Weather for the week of November 26th

The week of November 26th began with a cool Sunday with overcast skies and highs were in the high 30’s. A stiff breeze all day made it seem even cooler. Monday will be partly sunny with highs in the high 30’s. On Tuesday the temperatures will rise again into the mid 40’s under partly sunny skies. Wednesday will also the partly sunny as the temperatures again increase reaching the high 40’s. On Thursday there will be periods of sun and clouds but the highs will drop into the low 40’s. Friday will be cloudy with a possibility of showers with highs in the mid 40’s. Saturday will have some sun and clouds with highs in the low 40’s. When the weather is warm, a rain shower sometimes feels good.

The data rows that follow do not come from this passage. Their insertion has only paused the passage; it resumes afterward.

(** The corrected series is what the wallet would have shown.  Every row has its line,
    whose corrected balance is the recorded one less the fixture mints up to that row;
    no anomaly is reported exactly when every recorded balance is the one before plus
    what the row moves, and then each corrected balance is the sum of the genuine rows
    so far, the ledger replayed without the fixture mints; the smallest corrected
    balance is one of the series, and the totals are those of the last row. *)
Theorem corrected_series rows : let c := correct_ledger rows cutoff in
  length (co_rows c) = length rows ∧
  (∀ i row, rows !! i = Some row → ∃ cr, co_rows c !! i = Some cr ∧ series_row rows i row cr ∧
    (co_continuity_anomalies c = [] → cr_corrected_balance cr = zsum genuine_delta (take (S i) rows))) ∧
  (co_continuity_anomalies c = [] ↔ continuous_from 0 rows) ∧
  (rows ≠ [] → (∃ cr, cr ∈ co_rows c ∧ cr_corrected_balance cr = co_min_corrected_balance c) ∧
    ∀ cr, cr ∈ co_rows c → co_min_corrected_balance c <= cr_corrected_balance cr) ∧
  co_fabricated_joules c = zsum fabricated_amount rows ∧ co_corrected_balance c = previous_balance rows - zsum fabricated_amount rows.
Proof.
  cbv zeta. set (total := Z.of_nat (length rows)). pose proof (after_rows total rows) as [Hl Hrows]. pose proof (after_anomalies total rows) as Ha.
  pose proof (after_cumulative total rows) as [Hc _]. unfold correct_ledger. fold total. fold (after total rows).
  cbn [co_rows co_continuity_anomalies co_min_corrected_balance co_fabricated_joules co_corrected_balance].
  split; [done|]. split; [|split; [done|split; [apply after_min|]]].
  - intros i row Hi. destruct (Hrows i row Hi) as (cr & Hcr & Hs). exists cr. split; [done|]. split; [done|]. intros Hcont%Ha.
    destruct Hs as (_ & _ & _ & _ & ->). pose proof (take_S_r _ _ _ Hi) as Ht.
    assert (continuous_from 0 (take (S i) rows)) as Hct.
    { rewrite <- (take_drop (S i) rows) in Hcont. revert Hcont. generalize (drop (S i) rows) as rest. generalize 0. generalize (take (S i) rows) as xs.
      induction xs as [|x xs IH]; intros b rest; [done|]. cbn. intros [? ?]. split; [done|]. by eapply IH. }
    apply continuous_replay in Hct. rewrite Ht, last_snoc in Hct. rewrite Hct, <- Ht, <- (zsum_split (take (S i) rows)). lia.
  - rewrite Hc. done.
Qed.
End facts.
(* ===== verification/Finalize.v ===== *)
(** * Finalizing a build

    [EngineeringExecutor.finalize] of [autocode/engineering.py], with the pull request,
    the carve-out and the automatic merge; and class [DirectExecutor] of
    [autocode/direct.py], which never merges.  Health events, prints and the time stamp
    of a merge record are not modelled. *)
From S2P Require Import Prelude PyDict PyFloat Canonical Json PyText Grading Buckets FailureMemory AutopilotTypes BuildWorld MergeGate GatedBuild CarveOut.
From Stdlib Require Import Ascii.
Local Open Scope Z_scope.

Section finalize.
Context {PF : Platform} {FT : FloatText} (config : Config) (agent_name : string) (verify : json → result bool).
Context {W : Type} {WW : World W}.

(** The files the pull request changes; what git prints is read whatever its status. *)
Definition _changed_paths (repo : RepoSpec) (pr_branch : string) : prog (build_state W) (list string) :=
  out ← git (rs_path repo) ["diff"; "--name-only"; rs_base_branch repo +:+ "..." +:+ pr_branch];
  mret (List.filter (λ ln, negb (is_empty_str (strip ln))) (text_lines out.2)).
Definition _record_success (item : WorkItem) (round : Z) (outcome tried why_succeeded hint : string) : prog (build_state W) unit :=
  if negb (bool_decide (outcome ∈ GATE_OUTCOMES)) then mret tt
  else best_effort tt (ask (RecordSuccess (wi_ref item) round outcome tried why_succeeded hint)).
Definition _archive_attempts (item : WorkItem) : prog (build_state W) (list json) :=
  best_effort [] (removed ← ask (ClearAttempts (wi_ref item));
                  (match removed with [] => mret tt | _ => ask (ArchiveAttempts (wi_ref item) removed) end) ;;
                  mret removed).
(** The largest round of the archived attempts, zero when there is none. *)
Fixpoint rounds_max (archived : list json) : result Z :=
  match archived with
  | [] => Ok 0
  | JObj a :: rest =>
      let round := jget_or_none "round" a in
      n ← (if py_truthy round then py_int round else Ok 0);
      more ← rounds_max rest;
      Ok (match List.filter (λ a, match a with JObj _ => true | _ => false end) rest with [] => n | _ => Z.max n more end)
  | _ :: rest => rounds_max rest
  end.
(** [_settle_economics]; the wallet is the one of the agent of the process. *)
Definition _settle_economics (item : WorkItem) (sha : string) : prog (build_state W) unit :=
  best_effort tt (
    settled ← ask (AlreadySettled (wi_ref item));
    usage ← _take_usage (wi_ref item);
    if settled : bool then mret tt
    else
      recorded ← ask (SettleJoules (wi_ref item) (payload_field "priority" item) 5 usage sha);
      if recorded : bool then ask (RecordSettlement (wi_ref item) sha) else mret tt).
Definition prune_worktree (repo : RepoSpec) (wt : string) : prog (build_state W) unit :=
  git (rs_path repo) ["worktree"; "remove"; "--force"; wt] ;; git (rs_path repo) ["worktree"; "prune"] ;; mret tt.
Definition repr_opt (o : option string) : string := match o with Some s => repr_str s | None => "None" end.
Definition outcome_or_pass (r : GateResult) : string := if is_empty_str (gr_outcome r) then "pass" else gr_outcome r.
Definition score_text (r : GateResult) : string := py_str (jopt JInt (gr_result_score r)).
Definition pr_base_of (repo : option RepoSpec) : prog (build_state W) (RepoSpec * string) :=
  r ← lift (the_repo repo "path"); base ← _pr_base r; mret (r, base).
Definition review_options : list (string * string) := [("yes", "merge"); ("no", "close"); ("defer", "later")].
Definition named (guardrails : list string) : string := str_join ", " (take 20 guardrails).
(** The merge of a pull request whose checks are green. *)
Definition merge_green (item : WorkItem) (repo : RepoSpec) (wt pr_branch pr_url : string) : prog (build_state W) bool :=
  prune_worktree repo wt ;;
  merged ← _gh_merge repo pr_branch;
  if merged : bool then
    sha ← _merge_commit_sha pr_branch;
    ask (WriteMerge (wi_ref item) ([("pr", JStr pr_url); ("branch", JStr pr_branch); ("auto", JBool true)] ++
      (if is_empty_str sha then [("sha_unavailable", JBool true)] else [("sha", JStr sha)]))) ;;
    ask (CompleteTask agent_name (wi_ref item)) ;;
    mret true
  else mret false.
Definition automerge_allowed (repo : RepoSpec) (result : GateResult) : bool :=
  bool_decide (rs_name repo ∈ cf_automerge_repos config) && negb (bool_decide (rs_ci repo = "none")) && gr_passed result && rs_automerge repo.
(** What follows the pull request. *)
Definition offer (polls : nat) (item : WorkItem) (repo : RepoSpec) (result : GateResult) (wt pr_branch pr_url : string) : prog (build_state W) unit :=
  let ref := wi_ref item in
  paths ← _changed_paths repo pr_branch;
  file ← ask ManifestFile;
  guardrails ← lift (matched_protected_paths verify file paths);
  if automerge_allowed repo result then
    match guardrails with
    | _ :: _ =>
        ask (QueueDecision ("CARVE-OUT HELD: PR " +:+ pr_url +:+ " task " +:+ ref +:+
          " touches protected guardrail files (freeze / twin gate / signing / escalation / carve-out). Never auto-merges regardless of grade or CI; review then merge by hand. Files: "
          +:+ named guardrails) [("reviewed", "merge"); ("no", "close")] ("carveout:" +:+ ref) "high")
    | [] =>
        verdict ← _github_checks_verdict polls repo pr_branch;
        match verdict with
        | None => raise BaseException_ "the checks were still polled"
        | Some v =>
            merged ← (if bool_decide (v = "green") then merge_green item repo wt pr_branch pr_url else mret false);
            if merged : bool then mret tt
            else ask (QueueDecision ("auto-merge HELD (" +:+ v +:+ ") for PR " +:+ pr_url +:+ " task " +:+ ref +:+ " -- review then merge/close")
                        review_options ("merge:" +:+ ref) "high")
        end
    end
  else
    ask (QueueDecision ("Merge PR " +:+ pr_url +:+ " for task " +:+ ref +:+ "?" +:+
      match guardrails with
      | [] => ""
      | _ => " TOUCHES PROTECTED GUARDRAILS (self-modification carve-out): " +:+ named guardrails +:+ ". Review these files by hand before merging."
      end) review_options ("merge:" +:+ ref) "high").
Definition worktree_of (item : WorkItem) : prog (build_state W) string :=
  wt ← ask (WorktreeFor (wi_ref item));
  there ← match wt with Some w => if is_empty_str w then mret false else ask (IsDir w) | None => mret false end;
  raise_if (negb there) RuntimeError ("finalize: worktree for " +:+ wi_ref item +:+ " is missing (" +:+ repr_opt wt +:+
    "); it was pruned or the journal lost it. The gate passed but the built diff is not on disk to commit. Retry to rebuild.") ;;
  mret (default "" wt).
(** [EngineeringExecutor.finalize] *)
Definition finalize (polls : nat) (item : WorkItem) (result : GateResult) : prog (build_state W) unit :=
  raise_if (negb (bool_decide (gr_mode result = "gated"))) RuntimeError
    "EngineeringExecutor cannot finalize a non-gated result; non-gated work is finalized by its own executor (toggle spec G1/G2/G4)." ;;
  repo ← lift (resolve_repo config item);
  wt ← worktree_of item;
  (if gr_passed result then
     _record_success item 1 (outcome_or_pass result) ("twin-gated build of " +:+ py_repr (payload_or "title" (JStr (wi_ref item)) item))
       ("the twin gate closed: grade " +:+ score_text result +:+ ", external CI green, diff coverage at or above the repo floor")
       (String.substring 0 180 (strip_promise (gr_notes result))) ;;
     archived ← _archive_attempts item; lift (rounds_max archived) ;; mret tt
   else mret tt) ;;
  let pr_branch := branch_of item in
  _commit_and_push wt pr_branch item ;;
  (if gr_passed result then sha ← _head_sha wt; _settle_economics item sha else mret tt) ;;
  rb ← pr_base_of repo;
  pr_url ← _open_pr rb.1 pr_branch item rb.2;
  offer polls item rb.1 result wt pr_branch pr_url.

(** [escalate]; [sha1_hex] is [hashlib.sha1(...).hexdigest()]. *)
Definition escalate (sha1_hex : string → string) (item : WorkItem) (reason : string) : DecisionItem := {|
  di_qid := String.substring 0 12 (sha1_hex (utf8_encode ("engineering:" +:+ wi_ref item +:+ ":" +:+ reason)));
  di_prompt := "Engineering task " +:+ wi_ref item +:+ " did not converge: " +:+ reason;
  di_options := [("take", "take"); ("defer", "defer")]; di_action_ref := Some (wi_ref item); di_priority := "high" |}.

(** ** [DirectExecutor] *)
Definition direct_run (item : WorkItem) : prog (build_state W) GateResult :=
  claim agent_name item ;;
  repo ← lift (resolve_repo config item);
  repo ← lift (the_repo repo "path");
  wt ← make_worktree item repo;
  ask (SetWorktree (wi_ref item) wt) ;;
  let payload := JObj (wi_payload item) in
  res ← ask (RunTask {| tb_task_id := wi_ref item; tb_worktree := wt; tb_title := payload_or "title" (JStr "") item;
                      tb_description := payload_or "description" (JStr "") item; tb_acceptance := payload_or "acceptance" (JArr []) item;
                      tb_prior_feedback := build_prior_feedback payload; tb_round := 1;
                      tb_prior_success_feedback := build_prior_success_feedback payload; tb_model := JNull |});
  diff ← _diff repo wt;
  let ok := hr_ok res in
  let passed := ok && negb (is_empty_str (strip diff)) in
  (if passed then mret tt
   else _record_attempt item 1 "direct_fail" ("ungated single run of " +:+ py_repr (payload_or "title" (JStr (wi_ref item)) item))
     (if ok then "the harness produced an empty diff" else "the harness run reported not-ok")
     (if ok then "check the acceptance is not already satisfied on the base branch" else "")) ;;
  mret {| gr_result_score := None; gr_passed := passed; gr_notes := "direct mode: UNGATED single run; review required"; gr_artifact := Some wt;
          gr_mode := "direct"; gr_outcome := (if passed then "pass" else "direct_fail"); gr_tokens := hr_tokens res; gr_cost_usd := hr_cost_usd res; gr_mutation_report := None |}.
Definition direct_finalize (item : WorkItem) (result : GateResult) : prog (build_state W) unit :=
  raise_if (bool_decide (gr_mode result = "gated")) RuntimeError
    "DirectExecutor cannot finalize a gated result; gated work is finalized by EngineeringExecutor behind the twin gate." ;;
  repo ← lift (resolve_repo config item);
  wt ← ask (WorktreeFor (wi_ref item));
  let pr_branch := branch_of item in
  wt ← lift (match wt with Some w => Ok w | None => Err (Exn TypeError "expected str, bytes or os.PathLike object, not NoneType") end);
  _commit_and_push wt pr_branch item ;;
  (if gr_passed result then
     sha ← _head_sha wt;
     _settle_economics item sha ;;
     _record_success item 1 (outcome_or_pass result) ("ungated single run of " +:+ py_repr (payload_or "title" (JStr (wi_ref item)) item))
       "an UNGATED direct-mode run produced a reviewable diff; no grade, no twin gate, human review pending" ""
   else mret tt) ;;
  rb ← pr_base_of repo;
  pr_url ← _open_pr rb.1 pr_branch item rb.2;
  ask (QueueDecision ("Merge PR " +:+ pr_url +:+ " for task " +:+ wi_ref item +:+ "? (UNGATED direct-mode work, review before merge)")
    review_options ("merge:" +:+ wi_ref item) "high").
End finalize.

In cooler weather wet clothing and a light breeze can be the start of hypothermia. When the weather conditions are constantly changing with coid mornings and cool afternoons, be sure you are dressed appropriately in clothing which will wick away moisture to prevent it from accumulating in your clothing which can bring about hypothermia. Layering should be with non-cotton materials as cotton tends to hold moisture. Keeping hydrated is important no matter the temperatures since hydrating properly will allow you to hike longer and in greater comfort. Be sure to carry plenty of water with you as local water sources can be unreliable and may be contaminated. Once you are thirsty, you are already dehydrated! Remember, the weather forecast is only a prediction and always contains percentages. Be prepared and have a plan for the most likely and least likely forecast! Are you prepared to stay out overnight on a trail? Conditions in the morning can change drastically by afternoon. Conditions at the trailhead do not always reflect the conditions on the peaks! Variable trail and weather conditions are a hallmark of these mountains. BE CAREFUL AND BE PREPARED!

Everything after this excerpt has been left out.